→ Information given
Lemma emotional_arc_range nodes full_text arc :
  _analyze_emotional_arc nodes full_text = Some arc →
  0 ≤ tension_score arc ≤ 100 ∧
  Forall (fun point => 0 ≤ point_tension point ≤ 100) (emotional_points arc).
Proof.
  unfold _analyze_emotional_arc.
  set (points := map _ (Py.enumerate (sorted_nodes nodes))).
  assert (Hpts : Forall (fun x => 0 ≤ x ≤ 100) (map point_tension points))
    by apply emotional_points_range.
  assert (Hpts' : Forall (fun point => 0 ≤ point_tension point ≤ 100) points).
  { apply Forall_forall. intros pt Hpt. rewrite Forall_forall in Hpts.
    apply Hpts, elem_of_map. exists pt. auto. }
  destruct (map point_tension points) as [| s scores] eqn:Hscores.
  - intros [= <-]. simpl. split; [lia | exact Hpts'].
  - destruct (int_mean_range (s :: scores) ltac:(discriminate) Hpts) as (r & Hr & Hrange).
    destruct (Py.max (s :: scores)) as [top |]; [| discriminate]. cbn [mbind option_bind].
    destruct (Py.index top (s :: scores)) as [idx |]; [| discriminate]. cbn [mbind option_bind].
    destruct (sorted_nodes nodes !! idx) as [peak |]; [| discriminate]. cbn [mbind option_bind].
    rewrite Hr. cbn [mbind option_bind]. intros [= <-]. simpl. split; [exact Hrange | exact Hpts'].
Qed.

Lemma theme_score_nonneg full_text theme strength :
  Py.dict_get (theme_scores full_text) theme = Some strength → 0 ≤ strength.
Proof.
  unfold theme_scores.
  rewrite (dict_get_fmap (fun keywords => count_keywords keywords (Py.lower full_text))).
  destruct (Py.dict_get theme_keywords theme); [| discriminate].
  intros [= <-]. apply count_keywords_nonneg.
Qed.

Lemma consistency_of_range theme_strength total_words score :
  0 ≤ theme_strength →
  consistency_of theme_strength total_words = Some score → 0 ≤ score ≤ 100.
Proof.
  intros Hs. unfold consistency_of.
  destruct (Py.truediv theme_strength (Z.max 1 total_words)) as [q |] eqn:Hq; [| discriminate].
  cbn [mbind option_bind].
  destruct (Py.int (Py.mul_int q 1000)) as [n |] eqn:Hn; [| discriminate].
  cbn [mbind option_bind]. intros [= <-].
  apply truediv_nonneg in Hq; [| exact Hs | lia].
  apply int_nonneg in Hn; [lia |]. apply mul_int_nonneg; [exact Hq | lia].
Qed.

(** Below 2^43 keyword occurrences the score is always produced. *)
Lemma consistency_of_total theme_strength total_words :
  0 ≤ theme_strength < 2 ^ 43 →
  ∃ score, consistency_of theme_strength total_words = Some score.
Proof.
  intros Hs. unfold consistency_of.
  assert (H43 : 2 ^ 43 = 8796093022208) by reflexivity.
  assert (H53 : 2 ^ 53 = 9007199254740992) by reflexivity.
  destruct (truediv_below theme_strength theme_strength (Z.max 1 total_words))
    as (q & Hq & Hbelow).
  { lia. }
  { lia. }
  { nia. }
  { lia. }
  rewrite Hq. cbn [mbind option_bind].
  assert (Hk : theme_strength * 1000 < 2 ^ 53) by lia.
  pose proof (mul_int_below theme_strength q 1000 Hbelow ltac:(lia) ltac:(lia) Hk) as Hmul.
  assert (Hnn : 0 ≤ theme_strength * 1000) by lia.
  destruct (int_below _ _ Hnn Hmul) as (n & Hn & _).
  rewrite Hn. cbn [mbind option_bind]. eauto.
Qed.

Lemma core_theme_and_score_range full_text core score :
  core_theme_and_score full_text = Some (core, score) → 0 ≤ score ≤ 100.
Proof.
  unfold core_theme_and_score.
  destruct (Py.max (map snd (theme_scores full_text))) as [top |]; [| intros [= <- <-]; lia].
  destruct (0 <? top); [| intros [= <- <-]; lia].
  destruct (Py.max_by _ _) as [c |]; [| discriminate]. cbn [mbind option_bind].
  destruct (Py.dict_get (theme_scores full_text) c) as [s |] eqn:Hs; [| discriminate].
  cbn [mbind option_bind].
  destruct (consistency_of s (word_count full_text)) as [n |] eqn:Hn; [| discriminate].
  cbn [mbind option_bind]. intros [= <- <-].
  eapply consistency_of_range; [| exact Hn]. eapply theme_score_nonneg, Hs.
Qed.

Lemma character_arc_range character text : 0 ≤ _analyze_character_arc character text ≤ 10.
Proof.
  unfold _analyze_character_arc.
  set (n := foldl _ 0 _).
  assert (0 ≤ n); [| lia].
  apply foldl_nonneg; [| lia]. intros acc sentence Hacc.
  destruct (Py.contains _ _); [destruct (any_in _ _) |]; lia.
Qed.

Lemma record_pair_range text char1 relationships char2 :
  map_Forall (fun _ edge => 1 ≤ edge_strength edge ≤ 10) relationships →
  map_Forall (fun _ edge => 1 ≤ edge_strength edge ≤ 10)
             (record_pair text char1 relationships char2).
Proof.
  intros H. unfold record_pair.
  destruct (Z.ltb_spec 0 (co_occurrence char1 char2 text)); [| exact H].
  apply map_Forall_insert_2; [simpl; lia | exact H].
Qed.

Lemma relationship_matrix_range characters text :
  map_Forall (fun _ edge => 1 ≤ edge_strength edge ≤ 10)
             (_build_relationship_matrix characters text).
Proof.
  unfold _build_relationship_matrix.
  destruct (length characters <? 2)%nat; [apply map_Forall_empty |].
  generalize (imap (fun i char1 => (i, char1)) (take 5 characters)).
  intros outer.
  assert (Hgen : ∀ m : gmap string RelationshipEdge,
             map_Forall (fun _ edge => 1 ≤ edge_strength edge ≤ 10) m →
             map_Forall (fun _ edge => 1 ≤ edge_strength edge ≤ 10)
               (foldl (fun relationships '(i, char1) =>
                         foldl (record_pair text char1) relationships
                               (drop (S i) (take 6 characters))) m outer)).
  { induction outer as [| [i char1] outer IH]; intros m Hm; [exact Hm |].
    simpl. apply IH.
    generalize (drop (S i) (take 6 characters)). intros inner. revert m Hm.
    induction inner as [| char2 inner IHi]; intros m Hm; [exact Hm |].
    simpl. apply IHi, record_pair_range, Hm. }
  apply Hgen, map_Forall_empty.
Qed.

Lemma span_lower_alpha s : all_alpha (fst (Py.span_lower s)) = true.
Proof.
  induction s as [| c s IH]; [reflexivity |]. simpl.
  destruct (Py.islower_c c) eqn:Hc; [| reflexivity].
  destruct (Py.span_lower s) as [run rest]. simpl in *.
  unfold Py.isalpha_c. rewrite Hc, IH, orb_true_r. reflexivity.
Qed.

Lemma findall_names_from_alpha skip prev s :
  Forall (fun w => all_alpha w = true) (Py.findall_names_from skip prev s).
Proof.
  revert skip prev. induction s as [| c s IH]; intros skip prev; [constructor |].
  simpl. destruct skip as [| k]; [| apply IH].
  pose proof (span_lower_alpha s) as Hrun.
  destruct (Py.span_lower s) as [run rest]. simpl in Hrun.
  destruct (negb prev && Py.isupper_c c && negb (bool_decide (run = ""))
            && Py.boundary_after rest) eqn:Hm; [| apply IH].
  constructor; [| apply IH].
  apply andb_true_iff in Hm as [Hm _]. apply andb_true_iff in Hm as [Hm _].
  apply andb_true_iff in Hm as [_ Hup].
  simpl. unfold Py.isalpha_c. rewrite Hup, Hrun. reflexivity.
Qed.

→ Exercise directions
Search the material for the word "Hmul" and copy every matching line.

→ Written response
  pose proof (mul_int_below theme_strength q 1000 Hbelow ltac:(lia) ltac:(lia) Hk) as Hmul.
  destruct (int_below _ _ Hnn Hmul) as (n & Hn & _).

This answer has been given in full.